■ HOW TO COMPLETE THIS TASK
Each line below from the one containing "out integral values" through the one containing "(** The characters" should be output exactly as it stands, and no other line should appear.

■ Saved entries

<<<<

(** * wmctrllike: window registry, identity, focus cycling and launch tracking

    A shallow embedding of [extension.js] (the variant that carries the
    focus-cycle operations, [FocusByCls] and [LaunchHere]) together with the
    properties its design document states about it.

    Conventions of the embedding.
    - A JavaScript Number that holds an integer is a [Z].  The host only hands
      out integral values (X11 ids, sequence numbers, workspace indices,
      millisecond clocks), and on integers below 2^53 the arithmetic used here
      ([-], [%], comparison, [toString(16)], [parseInt]) is exact.
    - A JavaScript string is a [string] of 8-bit code units; [toLowerCase]
      and the white-space class are those of the Latin-1 range.
    - A method of a host object is a [method A]: it may be missing
      ([typeof o.m !== 'function']), raise when called, or return a value.
    - An operation that calls mutating primitives of the window system is a
      computation in [M]: it logs every primitive it calls and finishes with
      a value or with an escaped exception.
    - The launch tracker lives across turns of the event loop: what
      [_launchHere] registers is a [LaunchWatch], and [step] is one callback
      of it reacting to one event.

    The file has three parts: the embedding of the source, function by
    function under the names of the source; the vocabulary in which the
    properties are stated, with a small desktop to run the operations on;
    and the properties themselves, C1 to C10. *)

From Stdlib Require Import ZArith NArith List String Ascii Bool Lia DecimalString.
From Stdlib Require Import Permutation Sorting.Sorted.
Import ListNotations.

Local Open Scope string_scope.
Local Open Scope Z_scope.

(* ===================================================================== *)
(** ** The JavaScript runtime functions the extension relies on          *)
(* ===================================================================== *)

Module JS.

(** [StrWhiteSpaceChar] restricted to 8-bit code units: TAB, LF, VT, FF,
    CR, SP and NBSP. *)
Definition isWhiteSpace (c : ascii) : bool :=
  let n := N_of_ascii c in
  ((9 <=? n) && (n <=? 13) || (n =? 32) || (n =? 160))%N.

(** The characters [toLowerCase] changes: A-Z, and in the upper half the
    accented capitals (all of 192-222 but the multiplication sign). *)
Definition isUpper (c : ascii) : bool :=
  let n := N_of_ascii c in
  ((65 <=? n) && (n <=? 90)
   || (192 <=? n) && (n <=? 222) && negb (n =? 215))%N.

Definition lowerChar (c : ascii) : ascii :=
  if isUpper c then ascii_of_N (N_of_ascii c + 32) else c.

(** [String.prototype.toLowerCase] *)
Fixpoint toLowerCase (s : string) : string :=
  match s with
  | EmptyString => EmptyString
  | String c r => String (lowerChar c) (toLowerCase r)
  end.

Fixpoint trimStart (s : string) : string :=
  match s with
  | EmptyString => EmptyString
  | String c r => if isWhiteSpace c then trimStart r else s
  end.

Fixpoint trimEnd (s : string) : string :=
  match s with
  | EmptyString => EmptyString
  | String c r =>
      match trimEnd r with
      | EmptyString => if isWhiteSpace c then EmptyString else String c EmptyString
      | r' => String c r'
      end
  end.

(** [String.prototype.trim] *)
Definition trim (s : string) : string := trimEnd (trimStart s).

(** [s.startsWith(p)] *)
Fixpoint startsWith (p s : string) : bool :=
  match p, s with
  | EmptyString, _ => true
  | String _ _, EmptyString => false
  | String a p', String b s' => Ascii.eqb a b && startsWith p' s'
  end.

(** [s.slice(n)] for [0 <= n] *)
Fixpoint slice (n : nat) (s : string) : string :=
  match n, s with
  | O, _ => s
  | S _, EmptyString => EmptyString
  | S k, String _ r => slice k r
  end.

(** [s.includes(p)] *)
Fixpoint includes (p s : string) : bool :=
  startsWith p s
  || match s with
     | EmptyString => false
     | String _ r => includes p r
     end.

(** Value of a digit in radix 16, either case. *)
Definition hexDigitValue (c : ascii) : option Z :=
  let n := N_of_ascii c in
  if ((48 <=? n) && (n <=? 57))%N then Some (Z.of_N n - 48)
  else if ((97 <=? n) && (n <=? 102))%N then Some (Z.of_N n - 87)
  else if ((65 <=? n) && (n <=? 70))%N then Some (Z.of_N n - 55)
  else None.

(** The longest prefix of radix-16 digits, accumulated left to right. *)
Fixpoint digitsFrom (s : string) (acc : Z) : Z :=
  match s with
  | EmptyString => acc
  | String c r =>
      match hexDigitValue c with
      | Some d => digitsFrom r (16 * acc + d)
      | None => acc
      end
  end.

Definition digits16 (s : string) : option Z :=
  match s with
  | EmptyString => None
  | String c r =>
      match hexDigitValue c with
      | Some d => Some (digitsFrom r d)
      | None => None
      end
  end.

(** [Number.parseInt(s, 16)]; [None] is [NaN].  Leading white space is
    skipped, one sign is read, one [0x]/[0X] prefix is dropped (radix 16),
    then the longest run of digits is read; what follows is ignored. *)
Definition parseInt16 (s : string) : option Z :=
  let s1 := trimStart s in
  let '(sign, s2) :=
    match s1 with
    | String c r =>
        if Ascii.eqb c "-" then (-1, r)
        else if Ascii.eqb c "+" then (1, r)
        else (1, s1)
    | EmptyString => (1, s1)
    end in
  let s3 := if startsWith "0x" s2 || startsWith "0X" s2 then slice 2 s2 else s2 in
  option_map (Z.mul sign) (digits16 s3).

Definition hexDigitChar (d : N) : ascii :=
  if (d <? 10)%N then ascii_of_N (48 + d) else ascii_of_N (87 + d).

(** Digits of [n] in radix 16, most significant first, put in front of
    [acc].  [fuel] bounds the number of digits. *)
Fixpoint hexDigits (fuel : nat) (n : N) (acc : string) : string :=
  match fuel with
  | O => acc
  | S f =>
      let acc' := String (hexDigitChar (n mod 16)) acc in
      if (n / 16 =? 0)%N then acc' else hexDigits f (n / 16) acc'
  end.

Definition hexN (n : N) : string :=
  hexDigits (S (N.to_nat (N.log2 n))) n EmptyString.

(** [Number.prototype.toString(16)] on an integer. *)
Definition toString16 (n : Z) : string :=
  match n with
  | Z0 => "0"
  | Zpos p => hexN (Npos p)
  | Zneg p => String "-" (hexN (Npos p))
  end.

(** [ToInt32], the coercion behind [Number(x) | 0]. *)
Definition toInt32 (n : Z) : Z :=
  let m := n mod 4294967296 in
  if m <? 2147483648 then m else m - 4294967296.

(** JavaScript's [%] truncates towards zero. *)
Definition rem (a b : Z) : Z := Z.rem a b.

(** Truthiness of a possibly-null string: [null] and [''] are falsy. *)
Definition truthy (s : option string) : bool :=
  match s with
  | Some (String _ _) => true
  | _ => false
  end.

End JS.

(* ===================================================================== *)
(** ** The window system, as the extension sees it                       *)
(* ===================================================================== *)

(** What probing and calling [o.m] can give: [typeof o.m !== 'function'],
    an exception, or a value.  A property that is read rather than called
    uses the same three cases ([Absent] is [undefined]). *)
Inductive method (A : Type) : Type :=
| Absent
| Raises
| Returns (a : A).
Arguments Absent {A}.
Arguments Raises {A}.
Arguments Returns {A} a.

(** [Meta.WindowType] *)
Inductive WindowType : Type :=
| NORMAL | DESKTOP | DOCK | DIALOG | MODAL_DIALOG | TOOLBAR | MENU | UTILITY
| SPLASHSCREEN | OVERRIDE_OTHER.

Definition isDesktopOrDock (wt : WindowType) : bool :=
  match wt with
  | DESKTOP | DOCK => true
  | _ => false
  end.

(** A [Meta.Workspace].  [ws_ref] is the identity of the object. *)
Record Workspace : Type := {
  ws_ref : nat;
  ws_index : method Z;         (* ws.index() *)
  ws_activate : method unit;   (* ws.activate(timestamp) *)
}.

(** A [Meta.Rectangle]; a coordinate is [None] when it is not a number. *)
Record Rectangle : Type := {
  rect_x : option Z;
  rect_y : option Z;
}.

(** A [Meta.Window].  [win_ref] is the identity of the object; every other
    field is what the corresponding method or property gives when the
    extension uses it.  [window_app_id] stands for the whole chain
    [Shell.WindowTracker.get_default().get_window_app(w).get_id()]:
    [Returns None] when there is no application, [Raises] when any link
    raises. *)
Record MetaWindow : Type := {
  win_ref : nat;
  get_xwindow : method Z;
  get_stable_sequence : method Z;
  get_id : method Z;
  hash : method Z;
  get_wm_class_instance : method (option string);
  get_wm_class : method (option string);
  window_app_id : method (option string);
  is_on_all_workspaces : method bool;
  get_workspace : method (option Workspace);
  skip_taskbar : method bool;
  get_window_type : method WindowType;
  get_title : method (option string);
  get_frame_rect : method (option Rectangle);
  minimized : bool;
  unminimize : method unit;
  activate : method unit;
  activate_full : method unit;
  move_resize_frame : method unit;
  change_workspace_by_index : method unit;
  change_workspace : method unit;
}.

(** [global.workspace_manager], or [global.screen] on older shells. *)
Record WorkspaceManager : Type := {
  get_active_workspace : method (option Workspace);
  get_workspace_by_index : Z -> method (option Workspace);
  wm_get_workspace : Z -> method (option Workspace);
}.

(** [global.display] *)
Record Display : Type := {
  get_focus_window : method (option MetaWindow);
  focus_window : method (option MetaWindow);
  get_current_time_roundtrip : method Z;
  activate_workspace : method unit;
  get_current_monitor : method Z;
  get_monitor_geometry : Z -> method (Z * Z);   (* width, height *)
  connect_window_created : method unit;         (* display.connect('window-created', f) *)
}.

(** The ambient objects: [global], [Clutter], [GLib] and the clock.  An
    actor of [get_window_actors] is given by its [meta_window], [None] when
    that is null. *)
Record Global : Type := {
  get_window_actors : method (list (option MetaWindow));
  workspace_manager : option WorkspaceManager;
  screen : option WorkspaceManager;
  display : option Display;
  get_current_time : method Z;
  clutter_get_current_event_time : method Z;
  spawn_command_line_async : string -> method unit;
  date_now : Z;
}.
(** X11. In every reachable state [handleResponse] itself settles no promise
    and cancels no timer, whatever the response.  A response that is not
    taken for a handshake (its [ok] is falsy, or its payload is not an object
    of type "hello-ok") reaches no subscriber and changes nothing but the
    log.  A handshake response calls the connect subscribers, which run
    inside [handleResponse] and may themselves send requests; with none
    registered, promises and timers are again untouched.  Requests are
    answered only by the listeners that [sendWithResponse] installs. *)
Theorem handleResponse_settles_nothing (response : json) (w : World) :
  reachable randomUUID ws_url_valid w ->
  taken_for_hello response = false \/ connectCallbacks w = [] ->
  let w' := snd (handleResponse response w) in
  promises w' = promises w /\ timers w' = timers w /\ pendingRequests w' = [] /\
  delivered w' = delivered w /\
  (taken_for_hello response = false ->
   exists lines, w' = set_console (console w ++ lines) w).
Proof.
  intros Hw Hquiet w'.
  assert (Hp : pendingRequests w = []) by now apply reachable_no_pending in Hw.
  assert (Hsame : w = set_console (console w ++ []) w).
  { destruct w. unfold set_console. cbn. now rewrite app_nil_r. }
  destruct response as [| b | x | s | items | props].
  1: { subst w'. cbn. do 4 (split; [assumption || reflexivity |]).
       intros _. now exists []. }
  1-4: subst w'; unfold handleResponse, bind, lift, log, modify, gets, ret;
    cbn [get_prop pendingRequests set_console]; rewrite Hp; cbn;
    do 4 (split; [assumption || reflexivity |]);
    intros _; now exists [(LOG, "[Response]")].
  subst w'. rewrite (handleResponse_runs props w Hp).
  destruct (taken_for_hello (JObj props)) eqn:Hhello.
  - destruct Hquiet as [Hno | Hcbs]; [discriminate |].
    unfold bind at 1, modify at 1. unfold bind at 1.
    match goal with
    | |- context [updateStatus ?st ?e ?w0] =>
        destruct (updateStatus_runs st e w0) as (cs & l & -> & _)
    end.
    unfold bind, modify, gets. cbn. rewrite Hcbs. cbn.
    do 4 (split; [assumption || reflexivity |]). discriminate.
  - cbn. do 4 (split; [assumption || reflexivity |]).
    intros _. now exists [(LOG, "[Response]")].
Qed.

Lemma sendWithResponse_registers (frame : RequestFrame) (w : World) (s : nat) (k : Socket) :
  open_socket w = Some s -> sockets w !! s = Some k ->
  exists w',
    sendWithResponse frame w = (Ret (fresh w), w') /\
    promises w' = <[fresh w := Pending]> (promises w) /\
    sockets w' =
      <[s := with_sent (sent k ++ [frame])
               (with_listeners (listeners k ++ [handler_of frame w]) k)]> (sockets w) /\
    timers w' = (timers w ++ [timer_of frame w])%list /\
    fresh w' = S (S (S (fresh w))) /\
    pendingRequests w' = pendingRequests w /\ ws w' = ws w /\ now w' = now w.
Proof.
  intros Hopen Hk.
  unfold sendWithResponse, new_promise, new_id, setTimeout, new_id, addEventListener,
    socket_send, update_socket, log, bind, gets, modify, ret.
  cbn. unfold open_socket in *. cbn. rewrite Hopen. cbn.
  eexists. split; [reflexivity |]. cbn. repeat split.
  apply map_eq. intros i. destruct (decide (i = s)) as [-> | Hne].
  - rewrite lookup_alter_eq, lookup_alter_eq, lookup_insert_eq, Hk. reflexivity.
  - rewrite !lookup_alter_ne, lookup_insert_ne by congruence. reflexivity.
Qed.

(** X13. [disconnect()] does not settle outstanding requests: a request sent
    with [sendWithResponse] on an open socket of a reachable state is still
    pending after [disconnect()] has returned, and its own timeout is still
    scheduled; the socket reference is cleared and [pendingRequests] is
    empty. *)
Theorem disconnect_leaves_request_outstanding (frame : RequestFrame) (w : World) (s : nat) :
  reachable randomUUID ws_url_valid w ->
  open_socket w = Some s ->
  let sent := snd (sendWithResponse frame w) in
  let after := snd (disconnect sent) in
  promises sent !! fresh w = Some Pending /\
  promises after !! fresh w = Some Pending /\
  timer_of frame w ∈ timers after /\
  ws after = None /\ pendingRequests after = [].
Proof.
  intros Hw Hopen sent after.
  destruct (open_socket_exists w s Hopen) as (k & Hk & _).
  destruct (sendWithResponse_registers frame w s k Hopen Hk)
    as (w1 & Hrun & Hp & Hs & Ht & Hf & Hpend & Hws & Hnow).
  subst after sent. rewrite Hrun. cbn [snd].
  assert (Hnp : pendingRequests w1 = []).
  { rewrite Hpend. now apply reachable_no_pending in Hw. }
  destruct (disconnect_runs w1 Hnp) as (cs & l & sk & Hd & _). rewrite Hd. cbn.
  rewrite Hp, lookup_insert_eq, Ht. repeat split. apply elem_of_app. right. constructor.
Qed.

End Ops.

Lemma sendWithResponse_without_socket_witness :
  exists w',
    sendWithResponse request_r1 fresh_service = (Ret 0, w') /\
    promises w' !! 0 = Some (Fulfilled (Some JNull)) /\
    timers w' = [] /\ sockets w' = ∅.
Proof. exact (sendWithResponse_without_socket request_r1 fresh_service eq_refl). Defined.

Lemma throwing_disconnect_subscriber_blocks_reconnect_witness :
  let w := run uuid any_url [CallOnDisconnect (failing_subscriber 1)] open_service in
  exists e w',
    onclose 1006 "abnormal" w = (Thrown e, w') /\ timers w' = timers w /\
    connected w' = false /\ status (connectionState w') = Disconnected.
Proof.
  intros w. apply throwing_disconnect_subscriber_blocks_reconnect.
  exists (failing_subscriber 1). split; [vm_compute; constructor | reflexivity].
Defined.

Lemma connect_outcome_witness :
  exists w',
    connect any_url None open_service = (Ret 2, w') /\
    status (connectionState w') = Connecting /\
    ws w' = Some 3 /\ ready 1 w' = Some OPEN /\ ready 3 w' = Some CONNECTING.
Proof.
  assert (Hs : to_string_throws (chosen_url None open_service) = false)
    by (vm_compute; reflexivity).
  destruct (connect_outcome any_url None open_service Hs) as (w' & Hrun & Hst & _ & Hnew).
  assert (Hf : fresh open_service = 2) by (vm_compute; reflexivity).
  rewrite Hf in Hrun, Hnew. cbn [any_url] in Hnew. destruct Hnew as (Hws & Hsock & _).
  exists w'. split; [exact Hrun |]. split; [exact Hst |]. split; [exact Hws |].
  unfold ready. rewrite Hsock. split; vm_compute; reflexivity.
Defined.

Lemma handleResponse_settles_nothing_witness :
  let w := run uuid any_url [CallSendWithResponse request_r1] open_service in
  let w' := snd (handleResponse failure_r1 w) in
  let w2 := snd (handleResponse hello_frame w) in
  (promises w' = promises w /\ timers w' = timers w /\ pendingRequests w' = [] /\
   delivered w' = delivered w) /\
  (promises w2 = promises w /\ timers w2 = timers w /\ pendingRequests w2 = []).
Proof.
  intros w w' w2.
  assert (Hw : reachable uuid any_url w) by apply reachable_run, open_service_reachable.
  split.
  - destruct (handleResponse_settles_nothing uuid any_url failure_r1 w Hw
                (or_introl eq_refl)) as (Hp & Ht & Hq & Hd & _).
    repeat split; assumption.
  - assert (Hcbs : connectCallbacks w = []) by (vm_compute; reflexivity).
    destruct (handleResponse_settles_nothing uuid any_url hello_frame w Hw
                (or_intror Hcbs)) as (Hp & Ht & Hq & _).
    repeat split; assumption.
Defined.

Lemma disconnect_leaves_request_outstanding_witness :
  let sent := snd (sendWithResponse request_r1 open_service) in
  let after := snd (disconnect sent) in
  promises sent !! 2 = Some Pending /\ promises after !! 2 = Some Pending /\
  timer_of request_r1 open_service ∈ timers after /\
  ws after = None /\ pendingRequests after = [].
Proof.
  assert (Hopen : open_socket open_service = Some 1) by (vm_compute; reflexivity).
  exact (disconnect_leaves_request_outstanding uuid any_url request_r1 open_service 1
           open_service_reachable Hopen).
Defined.

(** *** Following a request to its deadline *)

Import Deadline.

Lemma timer_allocated_mono (n m : nat) (t : Timer) :
  n <= m -> timer_allocated n t -> timer_allocated m t.
Proof.
  intros Hle [Hid Hact]. split; [lia |]. destruct (t_action t); [exact I | lia].
Qed.

Lemma socket_allocated_mono (n m : nat) (k : Socket) :
  n <= m -> socket_allocated n k -> socket_allocated m k.
Proof.
  intros Hle [Hc Hl]. split; [lia |].
  eapply Forall_impl; [exact Hl |]. intros h' [H1 H2]. split; lia.
Qed.

Lemma map_Forall_alter {A} (P : nat -> A -> Prop) (f : A -> A) (s : nat) (m : gmap nat A) :
  (forall k, P s k -> P s (f k)) -> map_Forall P m -> map_Forall P (alter f s m).
Proof.
  intros Hf Hm i x Hx. destruct (decide (i = s)) as [-> | Hne].
  - rewrite lookup_alter_eq in Hx. destruct (m !! s) as [k |] eqn:Hk; [| discriminate].
    cbn in Hx. injection Hx as <-. apply Hf. now apply Hm.
  - rewrite lookup_alter_ne in Hx by congruence. now apply Hm.
Qed.

Lemma Forall_filter_keep {A} (P : A -> Prop) (Q : A -> Prop) `{forall x, Decision (Q x)}
    (l : list A) :
  Forall P l -> Forall P (filter Q l).
Proof.
  rewrite !Forall_forall. intros Hl x Hx. apply Hl.
  now apply list_elem_of_filter in Hx as [_ Hx].
Qed.

Section Alloc.
Variable randomUUID : nat -> string.
Variable ws_url_valid : json -> bool.
Variable qs : list nat.

(** A state update that draws no identity and leaves timers and sockets. *)
Lemma aw_ext (w w' : World) :
  fresh w <= fresh w' -> timers w' = timers w -> sockets w' = sockets w ->
  allocated_with qs w -> allocated_with qs w'.
Proof.
  intros Hle Ht Hs [[Htm Hsk] Hq]. split; [split |].
  - rewrite Ht. eapply Forall_impl; [exact Htm |]. intros t. now apply timer_allocated_mono.
  - rewrite Hs. eapply map_Forall_impl; [exact Hsk |]. intros s k.
    now apply socket_allocated_mono.
  - eapply Forall_impl; [exact Hq |]. cbn. intros; lia.
Qed.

>>>>

■ PROBLEM SOLUTION
      out integral values (X11 ids, sequence numbers, workspace indices,
      millisecond clocks), and on integers below 2^53 the arithmetic used here
      ([-], [%], comparison, [toString(16)], [parseInt]) is exact.
    - A JavaScript string is a [string] of 8-bit code units; [toLowerCase]
      and the white-space class are those of the Latin-1 range.
    - A method of a host object is a [method A]: it may be missing
      ([typeof o.m !== 'function']), raise when called, or return a value.
    - An operation that calls mutating primitives of the window system is a
      computation in [M]: it logs every primitive it calls and finishes with
      a value or with an escaped exception.
    - The launch tracker lives across turns of the event loop: what
      [_launchHere] registers is a [LaunchWatch], and [step] is one callback
      of it reacting to one event.

    The file has three parts: the embedding of the source, function by
    function under the names of the source; the vocabulary in which the
    properties are stated, with a small desktop to run the operations on;
    and the properties themselves, C1 to C10. *)

From Stdlib Require Import ZArith NArith List String Ascii Bool Lia DecimalString.
From Stdlib Require Import Permutation Sorting.Sorted.
Import ListNotations.

Local Open Scope string_scope.
Local Open Scope Z_scope.

(* ===================================================================== *)
(** ** The JavaScript runtime functions the extension relies on          *)
(* ===================================================================== *)

Module JS.

(** [StrWhiteSpaceChar] restricted to 8-bit code units: TAB, LF, VT, FF,
    CR, SP and NBSP. *)
Definition isWhiteSpace (c : ascii) : bool :=
  let n := N_of_ascii c in
  ((9 <=? n) && (n <=? 13) || (n =? 32) || (n =? 160))%N.

(** The characters [toLowerCase] changes: A-Z, and in the upper half the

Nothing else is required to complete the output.